What files do I need to provide?

You need to upload your RNA sequences in fasta format, see the image example below:

How does the algorithm used work?

The algorithm begins by reading the RNA sequences provided in the uploaded file. Thereafter, it is divided into two main parts: the preprocessing and the prediction. In preprocessing, we perfomed a tri-nucleotides frequency of each RNA sequence and then, we normalized it according to the sequence's lenght. This process is save in a file, which is going to be used as input for the second part. In prediction, since the user provides the organism type (e.g.

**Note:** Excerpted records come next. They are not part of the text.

Lemma rewrap_loop_ok column_count s cursor_index cursor_column n rows physical_rows state p :
  Forall2 holds_row rows physical_rows -> Style_wf s -> column_count <= U16_MAX ->
  rewrap_at column_count s state p ->
  ((n <= cursor_index)%nat -> plain_cursor p = None) ->
  (forall j s, physical_rows !! j = Some (History s) -> (n + j < cursor_index)%nat) ->
  exists state',
    try_for (rewrap_row column_count cursor_index cursor_column)
      (imap (fun i row => (n + i, row)%nat) physical_rows) state = Some state'
    /\ rewrap_at column_count s state'
         (foldl (plain_row column_count cursor_index cursor_column) p
            (imap (fun i (row : Row) => (n + i, row)%nat) rows)).
Proof.
  intros H Hs Hc. revert n state p.
  induction H as [|row physical_row rows physical_rows Hrow _ IH]; intros n state p Hat Hcur Hhist.
  { by exists state. }
  destruct (rewrap_row_ok column_count s cursor_index cursor_column state p n row physical_row Hat Hrow Hs Hc)
    as (state' & E & Hat').
  { destruct physical_row as [x|]; [|done]. specialize (Hhist 0%nat x eq_refl). split; [apply Hcur|]; lia. }
  destruct (IH (S n) state' (plain_row column_count cursor_index cursor_column p (n, row)) Hat')
    as (state'' & E' & Hat'').
  - intros Hn. apply plain_row_cursor; [apply Hcur; lia|lia].
  - intros j x Hj. specialize (Hhist (S j) x Hj). lia.
  - exists state''. cbn [imap]. unfold try_for. cbn [foldl mbind option_bind]. rewrite Nat.add_0_r, E.
    assert (forall {A} (l : list A), imap ((fun i x => (n + i, x)%nat) ∘ S) l = imap (fun i x => (S n + i, x)%nat) l)
      as Hshift by (intros A l; apply imap_ext; intros; simpl; f_equal; lia).
    rewrite !Hshift. done.
Qed.

(** A screen whose bookkeeping is true and whose history lines are the
    encodings of the rows [history]. *)
Record screen_ok (row_count column_count : nat) (history : list Row) (screen : PrimaryScreen) : Prop :=
  { sc_grid : grid_ok row_count column_count (primary screen);
    sc_history : Forall2 history_line history (retained_lines (scrollback screen)) }.

(** Every row of the screen, oldest first. *)
Definition all_rows (history : list Row) (screen : PrimaryScreen) : list Row :=
  history ++ view (primary screen).

Lemma list_screen_rows_view row_count column_count grid :
  grid_ok row_count column_count grid -> list_screen_rows grid = view grid.
Proof.
  intros [_ Hl Hb _]. unfold list_screen_rows, grid_list_row_cells, view. apply list_eq. intros i.
  rewrite list_lookup_imap, !list_lookup_fmap. destruct (rows grid !! i) as [row|] eqn:E; [|done].
  cbn [fmap option_fmap option_map]. unfold row_view, get_row_metadata, usize_as_u16.
  pose proof (lookup_lt_Some _ _ _ E). rewrite as_u16_exact by lia. by rewrite Nat2N.id, E.
Qed.

Definition cursor_index (screen : PrimaryScreen) : nat :=
  (length (retained_lines (scrollback screen)) + N.to_nat (primary_cursor_row screen))%nat.

Definition plain_of (column_count : N) (history : list Row) (screen : PrimaryScreen) : PlainReflow :=
  plain_reflow column_count (cursor_index screen) (N.to_nat (primary_cursor_column screen))
    (all_rows history screen).

(** [output] is the plain reflow, encoded. *)
Definition output_is (column_count : N) (s : Style) (output : ReflowOutput) (p : PlainReflow) : Prop :=
  represents column_count s output (plain_lines p)
  /\ source_rows output = plain_source_rows p
  /\ (new_cursor_physical_row_index output, new_cursor_column_index output) = plain_cursor_at p.

Lemma rewrap_primary_ok row_count old_column_count history screen column_count s :
  screen_ok row_count old_column_count history screen -> Style_wf s -> column_count <= U16_MAX ->
  exists output,
    rewrap_primary_rows column_count s screen = Some (output, (take_retained_lines (scrollback screen)).2)
    /\ output_is column_count s output (plain_of column_count history screen).
Proof.
  intros [Hg Hh] Hs Hc. unfold rewrap_primary_rows. cbn [take_retained_lines snd].
  rewrite (list_screen_rows_view _ _ _ Hg). fold (cursor_index screen).
  set (physical_rows := (History <$> _) ++ _).
  assert (Forall2 holds_row (all_rows history screen) physical_rows) as Hrows.
  { apply Forall2_app; [apply Forall2_fmap_r; eapply Forall2_impl; [exact Hh|done]|].
    apply Forall2_fmap_r, Forall_Forall2_diag. unfold view. apply Forall_fmap.
    eapply Forall_impl; [apply (gk_rows _ _ _ Hg)|]. intros row Hrow. simpl.
    split; [by destruct row|]. split; [apply (rk_wf _ _ Hrow)|apply (rk_canonical _ _ Hrow)]. }
  destruct (rewrap_loop_ok column_count s (cursor_index screen) (N.to_nat (primary_cursor_column screen)) 0
    (all_rows history screen) physical_rows
    (from_column_count column_count s, MkLogicalLine [] [], None) plain_start Hrows Hs Hc)
    as ([[output line] cursor] & E & Hat).
  - by split.
  - done.
  - intros j x Hj. unfold physical_rows in Hj. apply lookup_app_Some in Hj as [Hj|[_ Hj]].
    + apply lookup_lt_Some in Hj. rewrite length_fmap in Hj. unfold cursor_index. lia.
    + apply list_lookup_fmap_Some in Hj as (row & ? & _). done.
  - change (imap (fun i row => (0 + i, row)%nat) physical_rows) with (enumerate physical_rows) in E.
    rewrite E. cbn [mbind option_bind]. unfold plain_of, plain_reflow, plain_finish.
    change (enumerate (all_rows history screen))
      with (imap (fun i (row : Row) => (0 + i, row)%nat) (all_rows history screen)).
    set (p := foldl _ _ _) in *. pose proof Hat as [H1 H2 H3 H4 H5 H6 H7]. cbn [fst snd] in *.
    rewrite H3, H4. destruct (_ || _).
    + destruct (rewrap_at_hard _ _ _ _ _ _ Hat Hs Hc) as (o & -> & [R1 R2 _ _ _ R6 _]). by exists o.
    + by exists output.
Qed.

Homo sapiens), the tool selects a specific organism model trained by XGBoost and perform the prediction, which is shown in the platform and can be downloaded as a .zip file.

How can RNAmining helps?

Non-coding RNAs are untranslated RNA molecules, but are important players in the cellular regulation of organisms from different kingdom. Thus, the research interest on non-coding RNAs has increased dramatically in recent years. Its investigation is routine in every transcriptome or genome project, since any mutations or misregulation on them result in disorders such as: tumor formation (cancerous or other type), cardiovascular, neurological diseases and others human illness. Therefore, exists an important step in ncRNAs research which is the ability to distinguish coding/non-coding sequences.

Thus, RNAmining was built to enable easy access to nucleotides coding potential prediction for non-programming researchers. Additionally, the results are very easy to interpret.